If you and your spouse own and physically occupied the home for 2 of the last 5 years then you qualify. You determine that, not the IRS. Lying on your tax return is a Federal felony.
@DanPaul02 wrote:
The rule goes exactly by the date that you moved in and the date that you moved out. To qualify for the tax exemption, you have to have lived in the house for a full 24 months, regardless of when you filed tax returns.
Not quite correct. It is any 24 months of the previous 5 years. The date you moved in and moved out is irrelevant as long as it is 2 years in the last 5 years (you might have lived in it for 2 years and then rented it out for 3 years)
See IRS Pub 523, page 3.
https://www.irs.gov/pub/irs-pdf/p523.pdf
further guidance. either spouse can own the home for 2 out of the 5 years ending on the date of sale but both must have occupied it as their principal residence for the 2 out of 5 years ending on the date of sale. there is a frequency limitation so, during the two-year period ending on the date of sale, neither spouse excluded gain from the sale of another residence. for the occupancy test the two-year period does not have to be the same for each spouse. for the ownership test treat both spouses as owning the property for the longest period owned by either spouse.
You must have lived in the property as your primary residence for 730 days or more, of the last 1826 days you owned it, counting back from the closing date of the sale.
IRS Publication 523 at https://www.irs.gov/pub/irs-pdf/p523.pdf on page 3, 2nd column under "Eligibility Step 3 - Residence". (Make sure you read all the steps, as if you meet Step 1 for automatic disqualification, you can stop there)
How about this scenario: husband has lived in house at least 24 months in past five years, but wife has not, due to a second residence (which is rented, not owned).
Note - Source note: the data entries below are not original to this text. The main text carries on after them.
(* ===== verification/Abi.v ===== *)
(** * [hermit-abi/src/lib.rs]: the kernel interface for user space

    The data types and the constants, and the wrappers around the [sys_*] functions of
    the kernel, which are the fields of the class [KernelAbi].  Integers and pointers
    are [Z]. *)

From S2P Require Import Prelude.

(** [type Tid = u32]. *)
Definition Tid : Type := Z.

Definition NO_PRIORITIES : Z := 31.

(** [struct Priority(u8)]. *)
Record Priority : Type := mkPriority { priority : Z }.

Definition Priority_into (p : Priority) : Z := priority p.
Definition Priority_from (x : Z) : Priority := mkPriority x.

Definition HIGH_PRIO : Priority := Priority_from 3.
Definition NORMAL_PRIO : Priority := Priority_from 2.
Definition LOW_PRIO : Priority := Priority_from 1.

(** [struct Handle(usize)]. *)
Record Handle : Type := mkHandle { handle : Z }.

Definition NSEC_PER_SEC : Z := 1000000000.
Definition CLOCK_REALTIME : Z := 1.
Definition CLOCK_MONOTONIC : Z := 4.
Definition STDIN_FILENO : Z := 0.
Definition STDOUT_FILENO : Z := 1.
Definition STDERR_FILENO : Z := 2.
(** Octal in the source: 0o100, 0o200, 0o1000, 0o2000. *)
Definition O_RDONLY : Z := 0.
Definition O_WRONLY : Z := 1.
Definition O_RDWR : Z := 2.
Definition O_CREAT : Z := 64.
Definition O_EXCL : Z := 128.
Definition O_TRUNC : Z := 512.
Definition O_APPEND : Z := 1024.

Definition isatty (_fd : Z) : bool := false.

(** [struct timespec], two [i64]. *)
Record timespec : Type := mkTimespec { tv_sec : Z; tv_nsec : Z }.

Inductive Version : Type := VUnspecified | VIpv4 | VIpv6.

(** The octets of an address. *)
Record Ipv4Address : Type := mkIpv4Address { v4_octets : list Z }.
Record Ipv6Address : Type := mkIpv6Address { v6_octets : list Z }.

Inductive IpAddress : Type :=
| Unspecified
| Ipv4 (a : Ipv4Address)
| Ipv6 (a : Ipv6Address).

Definition RAND_MAX : Z := 2147483647.

(** The functions of the kernel. *)
Class KernelAbi (W : Type) : Type := {
  sys_network_init : M W Z;
  sys_get_processor_count : M W Z;
  sys_malloc : Z → Z → M W Z;
  sys_realloc : Z → Z → Z → Z → M W Z;
  sys_free : Z → Z → Z → M W unit;
  sys_notify : Z → Z → M W Z;
  sys_add_queue : Z → Z → M W Z;
  sys_wait : Z → M W Z;
  sys_init_queue : Z → M W Z;
  sys_destroy_queue : Z → M W Z;
  sys_read : Z → Z → Z → M W Z;
  sys_write : Z → Z → Z → M W Z;
  sys_close : Z → M W Z;
  sys_sem_init : Z → Z → M W Z;
  sys_sem_destroy : Z → M W Z;
  sys_sem_post : Z → M W Z;
  sys_sem_trywait : Z → M W Z;
  sys_sem_timedwait : Z → Z → M W Z;
  sys_recmutex_init : Z → M W Z;
  sys_recmutex_destroy : Z → M W Z;
  sys_recmutex_lock : Z → M W Z;
  sys_recmutex_unlock : Z → M W Z;
  sys_getpid : M W Z;
  sys_exit : Z → M W Empty_set;
  sys_abort : M W Empty_set;
  sys_usleep : Z → M W unit;
  sys_spawn : Z → Z → Z → Z → Z → M W Z;
  sys_spawn2 : Z → Z → Z → Z → Z → M W Z;
  sys_join : Z → M W Z;
  sys_yield : M W unit;
  sys_clock_gettime : Z → Z → M W Z;
  sys_open : Z → Z → Z → M W Z;
  sys_unlink : Z → M W Z;
  sys_rand : M W Z;
  sys_srand : Z → M W unit;
  sys_secure_rand32 : M W (option Z);
  sys_secure_rand64 : M W (option Z);
  sys_block_current_task : M W unit;
  sys_wakeup_task : Z → M W unit;
  sys_get_priority : M W Z;
}.

Section Wrappers.
Context {W : Type} {kabi : KernelAbi W}.

(** initialize the network stack *)
Definition network_init : M W Z := sys_network_init.

Definition get_processor_count : M W Z := sys_get_processor_count.

Definition malloc (size : Z) (align : Z) : M W Z := sys_malloc size align.

Definition realloc (ptr : Z) (size : Z) (align : Z) (new_size : Z) : M W Z :=
  sys_realloc ptr size align new_size.

Definition free (ptr : Z) (size : Z) (align : Z) : M W unit := sys_free ptr size align.

Definition notify (id : Z) (count : Z) : M W Z := sys_notify id count.

Definition add_queue (id : Z) (timeout_ns : Z) : M W Z := sys_add_queue id timeout_ns.

Definition wait (id : Z) : M W Z := sys_wait id.

Definition init_queue (id : Z) : M W Z := sys_init_queue id.

Definition destroy_queue (id : Z) : M W Z := sys_destroy_queue id.

Definition read (fd : Z) (buf : Z) (len : Z) : M W Z := sys_read fd buf len.

Definition write (fd : Z) (buf : Z) (len : Z) : M W Z := sys_write fd buf len.

Definition close (fd : Z) : M W Z := sys_close fd.

Definition sem_init (sem : Z) (value : Z) : M W Z := sys_sem_init sem value.

Definition sem_destroy (sem : Z) : M W Z := sys_sem_destroy sem.

Definition sem_post (sem : Z) : M W Z := sys_sem_post sem.

Definition sem_trywait (sem : Z) : M W Z := sys_sem_trywait sem.

Definition sem_timedwait (sem : Z) (ms : Z) : M W Z := sys_sem_timedwait sem ms.

Definition recmutex_init (recmutex : Z) : M W Z := sys_recmutex_init recmutex.

Definition recmutex_destroy (recmutex : Z) : M W Z := sys_recmutex_destroy recmutex.

Definition recmutex_lock (recmutex : Z) : M W Z := sys_recmutex_lock recmutex.

Definition recmutex_unlock (recmutex : Z) : M W Z := sys_recmutex_unlock recmutex.

Definition getpid : M W Z := sys_getpid.

Definition exit (arg : Z) : M W Empty_set := sys_exit arg.

Definition abort : M W Empty_set := sys_abort.

Definition usleep (usecs : Z) : M W unit := sys_usleep usecs.

Definition spawn (id : Z) (func : Z) (arg : Z) (prio : Z) (core_id : Z) : M W Z :=
  sys_spawn id func arg prio core_id.

Definition spawn2 (func : Z) (arg : Z) (prio : Z) (stack_size : Z) (core_id : Z) : M W Z :=
  sys_spawn2 func arg prio stack_size core_id.

Definition join (id : Z) : M W Z := sys_join id.

Definition yield_now : M W unit := sys_yield.

Definition clock_gettime (clock_id : Z) (tp : Z) : M W Z := sys_clock_gettime clock_id tp.

Definition open (name : Z) (flags : Z) (mode : Z) : M W Z := sys_open name flags mode.

Definition unlink (name : Z) : M W Z := sys_unlink name.

Definition rand : M W Z := sys_rand.

Definition srand (seed : Z) : M W unit := sys_srand seed.

Definition secure_rand32 : M W (option Z) := sys_secure_rand32.

Definition secure_rand64 : M W (option Z) := sys_secure_rand64.

Definition block_current_task : M W unit := sys_block_current_task.

Definition wakeup_task (tid : Z) : M W unit := sys_wakeup_task tid.

Definition get_priority : M W Priority :=
  p ← sys_get_priority; mret (Priority_from p).
End Wrappers.

(** ** Properties of the constants *)

(** The flags that change how a file is opened. *)
Definition open_flags : list Z := [O_CREAT; O_EXCL; O_TRUNC; O_APPEND].

(** The union of a set of flags. *)
Definition flag_or (fs : list Z) : Z := fold_right Z.lor 0%Z fs.

(** The flags of [open] can be combined: each is one bit, apart from the access mode
    in the two lowest bits and from each other, so that from the mode and any
    combination of flags both can be read back. *)
Theorem open_flags_independent mode b1 b2 b3 b4 :
  mode ∈ [O_RDONLY; O_WRONLY; O_RDWR] →
  let pick (b : bool) (f : Z) := if b then f else 0%Z in
  let flags := flag_or [mode; pick b1 O_CREAT; pick b2 O_EXCL; pick b3 O_TRUNC; pick b4 O_APPEND] in
  Z.land flags 3 = mode ∧
  map (λ f, negb (Z.land flags f =? 0)%Z) open_flags = [b1; b2; b3; b4] ∧
  in_width 31 flags.
Proof.
  intros Hm. rewrite !elem_of_cons, elem_of_nil in Hm.
  destruct Hm as [->|[->|[->|[]]]]; destruct b1, b2, b3, b4; vm_compute;
    repeat split; try reflexivity; discriminate.
Qed.

Lemma open_flags_independent_witness :
  O_WRONLY ∈ [O_RDONLY; O_WRONLY; O_RDWR] ∧
  Z.land (flag_or [O_WRONLY; O_CREAT; 0%Z; O_TRUNC; 0%Z]) 3 = O_WRONLY.
Proof.
  assert (H : O_WRONLY ∈ [O_RDONLY; O_WRONLY; O_RDWR]) by (right; left).
  split; [exact H|]. exact (proj1 (open_flags_independent O_WRONLY true false true false H)).
Defined.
House has been owned by both spouses for more than five years. They sell house. Cap gain is $400K.
QUESTIONS
(1) Because the wife doesn't have the required 24 months there, can this couple file separately in the year of that sale, and husband take the individual exclusion of currently $250K, rather than the joint married exclusion of $500K?
(2) And if they do file separately, can the entire cap gains be listed only on the husband's taxes, so that he can maximize that exclusion? Or does the cap gains have to be split equally and listed into both of their separate returns?
@dougcc there is no need to file separately. If you were married on Dec 31 of the tax year, you still file as married filing joint. When it gets to the sale of the residence the program will ask questions about each individual taxpayer concerning how long you have lived in the home as your primary residence. You will say that yes "YOU" lived in the house for 2 or more years. Then you will say "YOUR SPOUSE" did NOT live in the house for 2 or more years. The program will figure your exclusion accordingly. Since one of you did live in the house for more than two years, you're getting at least the $250K exclusion at a minimum.
Thank you much for clarifying this.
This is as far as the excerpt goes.